Several datasets and APIs were used in the app's development. The software used the Edamam API for real-time nutrient calculations and the Kaggle Nutrition Dataset for food and calorie tracking. The Google Fit API enabled real-time data integration from wearable devices and enabled physical activity and hydration tracking. A classification algorithm that forecasts deficiencies depending on user inputs was created using the World Health Organization's nutrient deficiency dataset. To provide accurate calorie calculations, predictions of vitamin deficiencies, and tailored exercise suggestions, machine learning algorithms were used.
The application's backend architecture was created to effectively handle real-time data and incorporate machine learning algorithms. With features like meal recording, hydration tracking, and actionable recommendation generation, the frontend interface guarantees an easy-to-use experience. Pilot tests, user input, and performance indicators were used to assess the app's capabilities and show how it could improve health outcomes. High user satisfaction was found in the initial testing, and nutritional awareness and activity tracking adherence significantly improved.
By integrating several features into a single platform, the "Health Buddy" software distinguishes itself by providing a comprehensive approach to health monitoring. By giving users information on their food habits, degree of activity, and other health hazards, it enables them to make well-informed decisions regarding their health. In addition to discussing strategies for future improvements, such as integrating artificial intelligence for personalized health advice and expanding language support to serve a global audience, this paper highlights the difficulties faced during development, such as data integration and protecting user privacy.

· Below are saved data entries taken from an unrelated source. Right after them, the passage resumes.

(** *** Streams *)

(** The answers of a reader that delivers the given chunks, each with
    the clock reading at its arrival. *)
Definition dataReads (chunks : list (Uint8Array * Z)) : list readResult :=
  map (fun c => Read (Some c.1) false c.2) chunks.

(** The answers of a reader whose stream delivers the chunks and then
    closes: the last answer is [{ value: undefined, done: true }]. *)
Definition closedStream (chunks : list (Uint8Array * Z)) (closedAt : Z)
    : list readResult :=
  dataReads chunks ++ [Read None true closedAt].

(** The text of a whole stream, decoded in one piece. *)
Definition streamText `{Runtime} (chunks : list Uint8Array) : jsstring :=
  (decode newTextDecoder (concat chunks)).2.

(** *** Events *)

(** [Done] and [Errors] end the events of a request. *)
Definition isTerminal (e : event) : bool :=
  match e with
  | Done | Errors _ => true
  | Ack | Text _ => false
  end.

(** [after] extends [before] by events of which exactly the last is
    terminal. *)
Definition oneTerminalLast (before after : list event) : Prop :=
  ∃ es t,
    after = before ++ es ++ [t]
    ∧ isTerminal t = true
    ∧ Forall (fun e => isTerminal e = false) es.

(** The world after more events have been written. *)
Definition emit (w : world) (es : list event) : world :=
  {| sink := sink w ++ es; calls := calls w; userThreads := userThreads w |}.

(** A computation that writes no terminal event, whatever its outcome. *)
Definition quiet {A} (m : M A) : Prop :=
  ∀ w, ∃ es,
    sink (m w).2 = sink w ++ es ∧ Forall (fun e => isTerminal e = false) es.

(** A computation that writes [Done] as its last event when it completes,
    and no terminal event when it throws. *)
Definition finishes (m : M unit) : Prop :=
  ∀ w, ∃ es,
    Forall (fun e => isTerminal e = false) es
    ∧ match m w with
      | (Normal _, w') => sink w' = sink w ++ es ++ [Done]
      | (Throw _, w') => sink w' = sink w ++ es
      end.

(** *** Sessions *)

(** A computation that sends no request and leaves [userThreads] alone. *)
Definition local {A} (m : M A) : Prop :=
  ∀ w, calls (m w).2 = calls w ∧ userThreads (m w).2 = userThreads w.

(** The number of conversation-creation requests among the calls. *)
Fixpoint creations (cs : list call) : nat :=
  match cs with
  | [] => 0
  | CreateThread :: cs' => S (creations cs')
  | _ :: cs' => creations cs'
  end.

(** Every stored thread id is truthy. *)
Definition storedTruthy (w : world) : Prop :=
  ∀ k v, userThreads w !! k = Some v → truthy (Val v) = true.

(** The world before the first request. *)
Definition freshWorld : world :=
  {| sink := []; calls := []; userThreads := ∅ |}.

(** What the claim on session reuse says of a handler: of two requests
    of one caller, the first of which finds no entry and creates a
    conversation, only the first sends a creation request, and both
    open their run on the same thread; two requests of two callers
    without an entry send two creation requests. *)
Definition sessionReuse `{Runtime} (handle : scenario → world → world)
    : Prop :=
  (∀ sc1 sc2 w login h,
     userReply sc1 = inr login → userReply sc2 = inr login →
     userThreads w !! login = None →
     createConversation (threadReply sc1) = Normal h →
     calls (handle sc2 (handle sc1 w))
     = calls w ++ [GetUser; CreateThread; OpenRun h (prompt sc1);
                   GetUser; OpenRun h (prompt sc2)])
  ∧ (∀ sc1 sc2 w login1 login2,
       userReply sc1 = inr login1 → userReply sc2 = inr login2 →
       login1 ≠ login2 →
       userThreads w !! login1 = None → userThreads w !! login2 = None →
       creations (calls (handle sc2 (handle sc1 w)))
       = (creations (calls w) + 2)%nat).

(** *** Valid lines and garbage lines *)

(** A line carries the prefix [data: ], surrounding white space aside. *)
Definition hasDataPrefix (line : jsstring) : bool :=
  startsWith (trim line) (js "data: ").

(** What follows the prefix, as [fis.ts] and [part_000] take it. *)
Definition payload (line : jsstring) : jsstring := slice 6 (trim line).

(** What follows the prefix, as [part_001] takes it: trimmed once more. *)
Definition trimmedPayload (line : jsstring) : jsstring :=
  trim (slice 6 (trim line)).

(** A garbage line: it lacks the prefix, or its payload is not JSON (it
    is something else, or it is cut short). *)
Definition garbage `{Runtime} (payloadOf : jsstring → jsstring)
    (line : jsstring) : bool :=
  negb (hasDataPrefix line)
  || negb (bool_decide (is_Some (JSON_parse (payloadOf line)))).

(** *** The reply to the creation request *)

(** By the words of the specification: the first of the fields
    [thread_id], [id], [uuid] that is present. *)
Definition firstPresent (threadData : list (jsstring * json)) : jsval :=
  match field (js "thread_id") threadData with
  | Val v => Val v
  | Undefined =>
      match field (js "id") threadData with
      | Val v => Val v
      | Undefined => field (js "uuid") threadData
      end
  end.

(** The first truthy value of a list, if there is one. *)
Fixpoint firstTruthy (vs : list jsval) : option json :=
  match vs with
  | [] => None
  | Val v :: vs' => if truthy (Val v) then Some v else firstTruthy vs'
  | Undefined :: vs' => firstTruthy vs'
  end.

(** *** Sample streams and requests *)

(** The bytes of an ASCII literal; an apostrophe stands for a double
    quote. *)
Definition ascii (s : string) : Uint8Array :=
  map (fun b => if Byte.eqb b x27 then x22 else b)
      (list_byte_of_string s).

Definition helloLine : Uint8Array :=
  ascii "data: {'messages':[{'type':'ai','content':'Hello','tool_calls':[]}]}"
  ++ [x0a].

Definition emptyContentLine : Uint8Array :=
  ascii "data: {'messages':[{'type':'ai','content':'','tool_calls':[]}]}"
  ++ [x0a].

Definition pingLine : Uint8Array := ascii "data: ping" ++ [x0a].

(** 4096 bytes of an unfinished line. *)
Definition longTail : Uint8Array := repeat x78 4096.

(** The text of [helloLine] without its line feed, and the text of
    [longTail]. *)
Definition helloText : jsstring :=
  map Byte.to_N
    (ascii "data: {'messages':[{'type':'ai','content':'Hello','tool_calls':[]}]}").

Definition longText : jsstring := repeat 120 4096.

(** An unterminated record. *)
Definition lostRecord : Uint8Array :=
  ascii "data: {'messages':[{'type':'ai','content':'Lost'}]}".

(** A thread-creation reply with the given JSON body. *)
Definition created (body : string) : thrown + response :=
  inr {| ok := true; status := 200; statusText := js "OK";
         text := map Byte.to_N (ascii body); body := None |}.

(** A run whose body answers with the given reads. *)
Definition streaming (reads : list readResult) : thrown + response :=
  inr {| ok := true; status := 200; statusText := js "OK";
         text := []; body := Some reads |}.

(** A request of the user [bob] whose thread is created and whose run
    answers with the given reads. *)
Definition bobAsks (reads : list readResult) : scenario :=
  {| userReply := inr (js "bob"); prompt := js "hi";
     threadReply := created "{'thread_id':'t1'}";
     runReply := streaming reads; startTime := 0 |}.

(** A request of the user [alice], served like the one of [bob]. *)
Definition aliceAsks (reads : list readResult) : scenario :=
  {| userReply := inr (js "alice"); prompt := js "hello";
     threadReply := created "{'id':'t2'}";
     runReply := streaming reads; startTime := 0 |}.

(** A run whose stream carries one heartbeat line and closes. *)
Definition heartbeatOnly : scenario :=
  bobAsks (closedStream [(pingLine, 0%Z)] 0).


(** A run whose stream carries the three lines of the concrete scenario
    and closes. *)
Definition helloRun : scenario :=
  bobAsks (closedStream [(helloLine, 0%Z); (emptyContentLine, 0%Z);
                         (pingLine, 0%Z)] 0).

(** A run that delivers the line with ["Hello"], then an unterminated
    record, and closes. *)
Definition lostRun : scenario :=
  bobAsks (closedStream [(helloLine, 0%Z); (lostRecord, 0%Z)] 0).

(** *** The variables of the read loops *)

(** The pending buffer after the decoded chunks went through a [feed]
    step one after the other. *)
Definition pending (feed : jsstring → jsstring → jsstring * list json)
    (buffer : jsstring) (chunks : list jsstring) : jsstring :=
  fold_left (fun buffer chunk => (feed buffer chunk).1) chunks buffer.

(** The clock reading at the last of the chunks, or [start] when there
    is none. *)
Definition lastArrival (start : Z) (chunks : list (Uint8Array * Z)) : Z :=
  default start (last chunks.*2).

(** The answers of a reader that has nothing to deliver yet: it is not
    done, and the value is missing or empty. *)
Definition emptyReads (reads : list (option Uint8Array * Z))
    : list readResult :=
  map (fun r => Read r.1 false r.2) reads.

(** Answers the first of which ends the read loop of [part_001]: the
    reader is done (whatever value comes with it), the read is rejected,
    or the stream is closed. *)
Definition endsLoop (reads : list readResult) : Prop :=
  match reads with
  | [] => True
  | Read _ done _ :: _ => done = true
  | ReadRejected _ :: _ => True
  end.

(** Answers the first of which tells the read loop of [part_000] that
    the stream is closed: done, and without a value. *)
Definition closes (reads : list readResult) : Prop :=
  match reads with
  | [] => True
  | Read value done _ :: _ => value = None ∧ done = true
  | ReadRejected _ :: _ => False
  end.

(** *** The events of a reply *)

(** A content that is a string with at least one code unit, and one
    that is a string with a character that is not white space. *)
Definition nonEmptyText (j : json) : Prop := ∃ s, j = JStr s ∧ s ≠ [].

Definition nonBlankText (j : json) : Prop := ∃ s, j = JStr s ∧ trim s ≠ [].

(** The entry the [catch] blocks report. *)
Definition processingError (e : agentError) : Prop :=
  type e = js "agent"
  ∧ code e = js "PROCESSING_ERROR"
  ∧ identifier e = js "processing_error".

(** An event whose text, if it is a text, has a content as described,
    and whose errors, if it reports errors, are one entry of the [catch]
    block. *)
Definition wellFormed (content : json → Prop) (e : event) : Prop :=
  match e with
  | Ack | Done => True
  | Text c => content c
  | Errors es => ∃ e, es = [e] ∧ processingError e
  end.

(** A computation all of whose events are as described, whatever its
    outcome. *)
Definition writesOnly {A} (P : event → Prop) (m : M A) : Prop :=
  ∀ w, ∃ es, sink (m w).2 = sink w ++ es ∧ Forall P es.

(** *** What a request does to the session directory *)

(** The requests a handler sends for one request of a caller and what
    it does to [userThreads], from the world [w] before to the world
    [w'] after.  The user lookup is always sent.  If it fails nothing
    follows; if the caller has no thread and the creation fails, only
    the creation request follows; in both cases [userThreads] is as it
    was.  Otherwise one run is opened, with the prompt of the request,
    on the thread [userThreads] holds for the caller afterwards: the
    thread it held before, or the one just created and stored. *)
Definition sessionEffects `{Runtime} (sc : scenario) (w w' : world) : Prop :=
  ∃ cs,
    calls w' = calls w ++ GetUser :: cs
    ∧ ((cs = [] ∧ (∃ e, userReply sc = inl e)
        ∧ userThreads w' = userThreads w)
       ∨ (cs = [CreateThread]
          ∧ (∃ e, createConversation (threadReply sc) = Throw e)
          ∧ userThreads w' = userThreads w)
       ∨ (∃ login h,
            userReply sc = inr login
            ∧ truthy (Val h) = true
            ∧ userThreads w' !! login = Some h
            ∧ ((cs = [OpenRun h (prompt sc)]
                ∧ userThreads w' = userThreads w)
               ∨ (cs = [CreateThread; OpenRun h (prompt sc)]
                  ∧ createConversation (threadReply sc) = Normal h
                  ∧ userThreads w' = <[login := h]> (userThreads w))))).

The "Health Buddy" app raises the bar for health tracking apps by utilizing technology and machine intelligence. It illustrates how mobile platforms can successfully address important public health issues and encourage healthier living. The results of this study highlight how crucial it is to combine technology and medical knowledge to develop effective answers to contemporary health issues
Keywords: Health monitoring, nutrient tracking, calorie prediction, hydration reminders, machine learning.